Entries provided:
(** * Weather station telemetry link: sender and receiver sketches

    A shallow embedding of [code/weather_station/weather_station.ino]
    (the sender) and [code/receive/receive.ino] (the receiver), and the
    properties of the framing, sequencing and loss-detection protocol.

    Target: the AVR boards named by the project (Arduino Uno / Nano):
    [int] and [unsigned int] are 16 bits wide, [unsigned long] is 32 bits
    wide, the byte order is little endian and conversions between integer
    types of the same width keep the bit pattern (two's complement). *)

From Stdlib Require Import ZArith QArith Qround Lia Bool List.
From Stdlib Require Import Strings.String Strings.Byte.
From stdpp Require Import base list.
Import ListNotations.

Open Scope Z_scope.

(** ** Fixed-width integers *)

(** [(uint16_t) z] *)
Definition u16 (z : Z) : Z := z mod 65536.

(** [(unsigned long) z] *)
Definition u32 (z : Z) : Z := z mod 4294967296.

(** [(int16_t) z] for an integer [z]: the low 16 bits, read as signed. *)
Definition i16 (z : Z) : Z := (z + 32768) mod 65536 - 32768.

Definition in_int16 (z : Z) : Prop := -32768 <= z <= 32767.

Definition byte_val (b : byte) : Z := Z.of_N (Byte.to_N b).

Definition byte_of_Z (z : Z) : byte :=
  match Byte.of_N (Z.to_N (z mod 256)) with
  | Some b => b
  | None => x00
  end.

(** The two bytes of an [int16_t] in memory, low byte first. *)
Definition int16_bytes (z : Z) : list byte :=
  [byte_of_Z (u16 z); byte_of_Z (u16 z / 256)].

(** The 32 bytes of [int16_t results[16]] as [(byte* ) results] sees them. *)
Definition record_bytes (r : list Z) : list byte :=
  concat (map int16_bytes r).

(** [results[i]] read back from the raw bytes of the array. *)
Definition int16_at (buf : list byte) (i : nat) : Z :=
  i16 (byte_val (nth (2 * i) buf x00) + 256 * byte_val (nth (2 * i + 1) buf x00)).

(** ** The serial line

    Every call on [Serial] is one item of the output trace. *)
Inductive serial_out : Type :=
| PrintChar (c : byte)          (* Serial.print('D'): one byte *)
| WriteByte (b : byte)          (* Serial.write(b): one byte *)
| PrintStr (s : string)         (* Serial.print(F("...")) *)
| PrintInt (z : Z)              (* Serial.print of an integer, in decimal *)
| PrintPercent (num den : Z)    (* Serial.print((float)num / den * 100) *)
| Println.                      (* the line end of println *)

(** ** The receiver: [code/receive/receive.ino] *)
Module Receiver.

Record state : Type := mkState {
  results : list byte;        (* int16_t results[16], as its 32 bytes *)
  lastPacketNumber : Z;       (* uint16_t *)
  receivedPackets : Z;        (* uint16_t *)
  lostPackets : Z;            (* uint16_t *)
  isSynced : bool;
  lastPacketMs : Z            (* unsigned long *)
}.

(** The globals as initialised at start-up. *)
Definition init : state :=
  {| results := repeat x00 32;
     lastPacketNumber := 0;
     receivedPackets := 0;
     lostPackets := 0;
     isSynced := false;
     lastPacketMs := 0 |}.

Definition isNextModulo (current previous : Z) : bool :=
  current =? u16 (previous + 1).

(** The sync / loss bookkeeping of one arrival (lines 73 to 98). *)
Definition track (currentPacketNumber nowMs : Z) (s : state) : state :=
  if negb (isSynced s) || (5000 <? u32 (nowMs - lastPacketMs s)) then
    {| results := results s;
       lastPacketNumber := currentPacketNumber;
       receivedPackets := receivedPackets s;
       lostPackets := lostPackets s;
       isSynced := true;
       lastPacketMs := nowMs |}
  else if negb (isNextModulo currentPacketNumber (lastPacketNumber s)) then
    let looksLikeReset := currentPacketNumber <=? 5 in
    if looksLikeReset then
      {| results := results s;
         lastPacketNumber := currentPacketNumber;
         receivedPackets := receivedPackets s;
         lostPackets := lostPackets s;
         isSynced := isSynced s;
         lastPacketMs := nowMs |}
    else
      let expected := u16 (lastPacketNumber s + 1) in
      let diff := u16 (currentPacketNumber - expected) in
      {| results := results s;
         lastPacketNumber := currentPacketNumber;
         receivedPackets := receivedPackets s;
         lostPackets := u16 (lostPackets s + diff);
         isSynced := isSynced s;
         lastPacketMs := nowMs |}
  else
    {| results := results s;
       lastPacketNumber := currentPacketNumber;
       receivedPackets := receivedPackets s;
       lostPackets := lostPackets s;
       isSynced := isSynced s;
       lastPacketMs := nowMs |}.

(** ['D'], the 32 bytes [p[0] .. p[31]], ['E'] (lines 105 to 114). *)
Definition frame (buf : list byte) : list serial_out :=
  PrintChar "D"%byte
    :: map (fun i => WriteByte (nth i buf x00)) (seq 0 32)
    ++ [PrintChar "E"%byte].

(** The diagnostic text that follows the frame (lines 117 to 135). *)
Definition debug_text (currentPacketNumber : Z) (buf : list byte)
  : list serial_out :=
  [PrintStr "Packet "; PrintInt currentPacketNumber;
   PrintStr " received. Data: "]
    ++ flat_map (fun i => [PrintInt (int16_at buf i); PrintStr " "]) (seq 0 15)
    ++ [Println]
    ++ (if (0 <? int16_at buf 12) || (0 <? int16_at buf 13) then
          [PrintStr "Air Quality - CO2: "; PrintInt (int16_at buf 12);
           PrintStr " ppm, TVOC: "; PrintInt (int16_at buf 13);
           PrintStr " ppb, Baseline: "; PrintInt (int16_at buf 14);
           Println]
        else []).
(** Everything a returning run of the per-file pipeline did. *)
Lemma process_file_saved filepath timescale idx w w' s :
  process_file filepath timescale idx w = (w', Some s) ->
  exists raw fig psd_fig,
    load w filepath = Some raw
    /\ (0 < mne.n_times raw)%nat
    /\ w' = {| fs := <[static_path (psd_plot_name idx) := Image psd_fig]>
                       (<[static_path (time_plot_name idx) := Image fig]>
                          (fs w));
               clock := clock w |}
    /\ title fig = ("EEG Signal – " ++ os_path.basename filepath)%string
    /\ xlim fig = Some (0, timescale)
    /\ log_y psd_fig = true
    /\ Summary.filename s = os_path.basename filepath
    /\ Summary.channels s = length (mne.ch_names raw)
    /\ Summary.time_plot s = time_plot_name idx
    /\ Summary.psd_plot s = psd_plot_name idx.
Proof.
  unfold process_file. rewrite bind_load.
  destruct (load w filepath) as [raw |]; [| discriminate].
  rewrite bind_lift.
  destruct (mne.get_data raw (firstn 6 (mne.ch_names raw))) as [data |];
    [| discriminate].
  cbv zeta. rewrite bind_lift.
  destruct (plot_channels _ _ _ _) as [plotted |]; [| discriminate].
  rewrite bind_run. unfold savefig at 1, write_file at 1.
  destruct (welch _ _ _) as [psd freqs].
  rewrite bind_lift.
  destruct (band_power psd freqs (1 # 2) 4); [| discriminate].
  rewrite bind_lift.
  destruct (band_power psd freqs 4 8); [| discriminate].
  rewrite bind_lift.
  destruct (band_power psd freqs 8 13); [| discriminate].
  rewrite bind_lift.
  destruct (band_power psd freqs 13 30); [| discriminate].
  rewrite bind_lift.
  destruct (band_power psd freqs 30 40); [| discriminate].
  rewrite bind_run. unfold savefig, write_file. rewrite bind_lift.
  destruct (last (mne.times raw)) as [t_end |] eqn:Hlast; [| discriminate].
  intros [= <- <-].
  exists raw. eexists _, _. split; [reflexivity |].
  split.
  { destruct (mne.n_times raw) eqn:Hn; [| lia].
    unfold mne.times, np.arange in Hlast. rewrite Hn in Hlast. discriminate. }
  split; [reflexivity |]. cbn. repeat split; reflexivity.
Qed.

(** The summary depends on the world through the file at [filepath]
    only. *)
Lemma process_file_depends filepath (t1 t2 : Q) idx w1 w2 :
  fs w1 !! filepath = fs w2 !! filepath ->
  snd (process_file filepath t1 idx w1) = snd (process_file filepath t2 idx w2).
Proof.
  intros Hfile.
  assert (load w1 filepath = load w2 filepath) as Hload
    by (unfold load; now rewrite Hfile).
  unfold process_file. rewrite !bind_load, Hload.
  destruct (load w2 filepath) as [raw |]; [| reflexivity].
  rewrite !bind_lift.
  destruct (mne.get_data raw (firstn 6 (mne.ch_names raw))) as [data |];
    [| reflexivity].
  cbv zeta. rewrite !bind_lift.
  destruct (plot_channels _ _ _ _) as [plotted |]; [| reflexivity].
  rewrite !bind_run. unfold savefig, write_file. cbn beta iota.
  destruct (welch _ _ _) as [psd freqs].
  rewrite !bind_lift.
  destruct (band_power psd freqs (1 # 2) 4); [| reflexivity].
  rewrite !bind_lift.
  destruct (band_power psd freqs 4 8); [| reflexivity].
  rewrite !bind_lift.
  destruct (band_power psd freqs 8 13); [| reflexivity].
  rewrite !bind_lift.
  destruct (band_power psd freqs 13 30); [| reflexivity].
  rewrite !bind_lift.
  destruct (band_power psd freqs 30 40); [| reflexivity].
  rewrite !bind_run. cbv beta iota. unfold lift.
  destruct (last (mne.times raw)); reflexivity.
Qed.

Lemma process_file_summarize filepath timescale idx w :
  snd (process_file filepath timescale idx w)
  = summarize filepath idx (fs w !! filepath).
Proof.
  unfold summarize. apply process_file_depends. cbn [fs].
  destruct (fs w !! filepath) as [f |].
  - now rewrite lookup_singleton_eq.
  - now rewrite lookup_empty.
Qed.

The task:
The entries above hold the needed span. Transcribe exactly the lines from the one with "in decimal *)" to the one with "lastPacketNumber := 0;", both included.

Worked solution:
| PrintInt (z : Z)              (* Serial.print of an integer, in decimal *)
| PrintPercent (num den : Z)    (* Serial.print((float)num / den * 100) *)
| Println.                      (* the line end of println *)

(** ** The receiver: [code/receive/receive.ino] *)
Module Receiver.

Record state : Type := mkState {
  results : list byte;        (* int16_t results[16], as its 32 bytes *)
  lastPacketNumber : Z;       (* uint16_t *)
  receivedPackets : Z;        (* uint16_t *)
  lostPackets : Z;            (* uint16_t *)
  isSynced : bool;
  lastPacketMs : Z            (* unsigned long *)
}.

(** The globals as initialised at start-up. *)
Definition init : state :=
  {| results := repeat x00 32;
     lastPacketNumber := 0;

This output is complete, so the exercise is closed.